In a 1994 Los Angeles Times interview with Zan Stewart, Barron reminisced about his collaboration with Getz: “Stan was very lyrical, and I like to play that way too, so it was great just to listen to his lines, observe his choice of notes. I listened, and I learned.” Getz had his own take on their collaboration. He called Barron “the other half of my heart.” Meanwhile during these years the ubiquitous Barron continued to be a fixture in the New York jazz world. In 1987 he was again performing with Ron Carter, who was now leading a quintet. In October of 1989 Barron had the sad honor of leading a musical tribute to his brother, Bill, who had died the previous month. Barron was also among the sidemen who performed on his brother’s final recording, Higher Ground.
In 1992 Barron formed another quintet with percussionist Mino Cinelu, Toninho Horta on guitar, Nico Assumpcao on bass, and Victor Lewis on drums. The result was the recording Sambao. Barron also moved away from mainstream jazz, performing with bassist Charlie Haden and saxophonist Ornette Coleman. His next album, Swamp Sally, which also included Cinelu, is considered a minor classic of jazz funk. In the mid-1990s he led first a trio, then a quartet that included Lewis, Drummond, and saxophonist Ravi Coltrane. During the decade he also worked with such musicians as Bartz, violinist Regina Carter, vibraphonist Ray Alexander, Dusko Goykovich, Barney Wilen, Nick Brignola, and Ernie Watts.
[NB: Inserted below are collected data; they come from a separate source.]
(** A count is stored modulo 2^32. *)
Lemma be32_u32 v : be32 (u32 v) = be32 v.
Proof.
  unfold be32, be16, u32, u8. change (2 ^ 8) with 256. change (2 ^ 32) with 4294967296.
  pose proof (Z.div_mod v 4294967296 ltac:(lia)) as E.
  set (q := v / 4294967296) in E. set (r := v mod 4294967296) in *. rewrite E.
  assert (D : ∀ x c k, 0 < k → (k * c + x) / k = x / k + c)
    by (intros x c k Hk; rewrite (Z.add_comm (k * c)), (Z.mul_comm k), Z.div_add by lia; done).
  assert (Hm : ∀ x c, (x + 256 * c) mod 256 = x mod 256)
    by (intros x c; rewrite (Z.mul_comm 256), Z.mod_add by lia; done).
  replace (4294967296 * q + r) with (65536 * (65536 * q) + r) by lia. rewrite (D r (65536 * q) 65536) by lia.
  replace (65536 * (65536 * q) + r) with (256 * (16777216 * q) + r) by lia. rewrite (D r (16777216 * q) 256) by lia.
  replace (r / 65536 + 65536 * q) with (256 * (256 * q) + r / 65536) by lia. rewrite (D (r / 65536) (256 * q) 256) by lia.
  replace (r / 256 + 16777216 * q) with (r / 256 + 256 * (65536 * q)) by lia.
  replace (256 * (256 * q) + r / 65536) with (r / 65536 + 256 * (256 * q)) by lia.
  replace (256 * (16777216 * q) + r) with (r + 256 * (16777216 * q)) by lia.
  by rewrite !Hm.
Qed.

Lemma blen_lists enc k vs ws : (∀ v, blen (enc v) = k) → blen (lists_body enc vs ws) = lists_size k vs ws.
Proof.
  intros H. unfold lists_body, lists_size. rewrite !blen_app, (blen_concat enc k) by done.
  rewrite (blen_concat _ 4) by done. rewrite !blen_be32. lia.
Qed.
(** An I_SEE_YOU message [m]: the service id in it is read and plays no part, the group is
    always group 0. *)
Definition see_you (m : buffer) (G : list group) : outcome (list group) :=
  type ← ld32 m 0;
  if negb (ntohl type =? WCCP2_I_SEE_YOU) then Ret G else
  l ← ld16 m 10; _ ← ld32 m 12;
  let service := 8 + ntohs l + 4 in
  _ ← rd m (service + 5);
  match find_group 0 G with
  | None => Ret G
  | Some g =>
      l ← ld16 m (service + 2);
      let router := service + ntohs l + 4 in
      ip ← ld32 m (router + 4);
      if existsb (λ v, ipaddress v =? ip) (gr_servers g) then
        id ← ld32 m (router + 8);
        l ← ld16 m (router + 2);
        router_view m (router + ntohs l + 4) 0 (gr_change g) (on_group 0 (learn_id ip (ntohl id)) G)
      else Ret G
  end.

(** * The representation *)
Definition members {A} (m : gmap loc A) (l : list loc) : list A := omap (λ x, m !! x) l.
#[local] Arguments members : simpl never.

(** A head whose list is [l], with the right count. *)
Definition counted {A} (h : heap A) (hd : dhead) (l : list loc) : Prop :=
  dll h (λ _, True) hd l ∧ h_len hd = Z.of_nat (length l).

(** [gl] lists the groups, [S x] and [C x] the servers and the web caches of group [x]. *)
Record wccp_inv (s : wccpstate) (gl : list loc) (S C : loc → list loc) : Prop := WccpInv {
  wi_groups : counted (gheap s) (wccp_service_groups s) gl;
  wi_listed x : x ∈ gl ↔ is_Some (gheap s !! x);
  wi_servers x d : payload (gheap s) !! x = Some d → counted (srvheap s) (servers d) (S x);
  wi_webcaches x d : payload (gheap s) !! x = Some d → counted (wcheap s) (webcaches d) (C x);
  wi_outside x : gheap s !! x = None → S x = [] ∧ C x = [];
  wi_S x y z : z ∈ S x → z ∈ S y → x = y;
  wi_C x y z : z ∈ C x → z ∈ C y → x = y;
  wi_ids x y d e : payload (gheap s) !! x = Some d → payload (gheap s) !! y = Some e →
    group_id d = group_id e → x = y;
  wi_byte x d : payload (gheap s) !! x = Some d → 0 <= group_id d < 256
}.

Definition view (s : wccpstate) (S C : loc → list loc) (x : loc) : option group :=
  (λ d, Group (group_id d) (change_number d) (members (payload (srvheap s)) (S x))
          (members (payload (wcheap s)) (C x))) <$> payload (gheap s) !! x.
Definition views (s : wccpstate) (S C : loc → list loc) (gl : list loc) : list group := omap (view s S C) gl.
#[local] Arguments views : simpl never.

Definition represents (s : wccpstate) (G : list group) : Prop :=
  ∃ gl S C, wccp_inv s gl S C ∧ G = views s S C gl.

(** The pointer [x] leads to the group with id [n]. *)
Definition points_to_group (s : wccpstate) (x : loc) (n : Z) : Prop :=
  ∃ d, payload (gheap s) !! x = Some d ∧ group_id d = n.

(** ** Lists of members *)
Section Members.
Context {A : Type}.
Implicit Types (m : gmap loc A) (h : heap A) (l : list loc).

Lemma members_step m x l :
  members m (x :: l) = match m !! x with Some v => v :: members m l | None => members m l end.
Proof. done. Qed.

Lemma members_app m l k : members m (l ++ k) = members m l ++ members m k.
Proof. apply omap_app. Qed.

Lemma members_ext m m' l : (∀ x, x ∈ l → m' !! x = m !! x) → members m' l = members m l.
Proof.
  induction l as [|x l IH]; intros H; [done|]. rewrite !members_step.
  rewrite H, IH by set_solver. done.
Qed.

Lemma members_all m l : (∀ x, x ∈ l → is_Some (m !! x)) → Forall2 (λ x v, m !! x = Some v) l (members m l).
Proof.
  induction l as [|x l IH]; intros H; [constructor|]. rewrite members_step.
  destruct (H x) as [v Hv]; [set_solver|]. rewrite Hv. constructor; [done|]. apply IH. set_solver.
Qed.

Lemma counted_listed h hd l x : counted h hd l → x ∈ l → is_Some (payload h !! x).
Proof. intros [Hd _] Hx. rewrite payload_lookup. destruct (dll_elem _ _ _ _ _ Hd Hx) as (n & -> & _). by eexists. Qed.

(** The walk that looks for an object. *)
Fixpoint find_loc (m : gmap loc A) (l : list loc) (f : A → bool) : option loc :=
  match l with
  | [] => None
  | x :: l => match m !! x with
              | Some v => if f v then Some x else find_loc m l f
              | None => find_loc m l f
              end
  end.

Lemma find_item_spec h prv l fuel f : seg h (λ _, True) prv l None → (length l < fuel)%nat →
  find_item fuel h (first l None) f = Ret (find_loc (payload h) l f).
Proof.
  revert prv fuel. induction l as [|x l IH]; intros prv [|fuel] Hs Hf; simpl in *; [lia|done|lia|].
  destruct Hs as (d & Hx & _ & Hs). unfold load, deref. rewrite Hx. simpl.
  rewrite payload_lookup, Hx. simpl. destruct (f d); [done|]. rewrite (IH (Some x)); [done|done|lia].
Qed.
At the turn of the century Barron was still touring and recording. One of his quintet configurations included saxophonist David Sanchez, a former student from Rutgers. Barron also performed live and recorded a duet CD with Regina Carter. Befitting one of the best-known figures on the New York jazz scene, in 1996 he recorded a live show at Bradley’s, the intimate Greenwich Village club that closed for good that year; the CD was released in 2001. In that same year Barron, along with bassist Ron Carter, vibraphonist Stefon Harris and drummer Lewis Nash, known as the Classical Jazz Quartet, released a CD of a jazz version of Tchaikovsky’s The Nutcracker.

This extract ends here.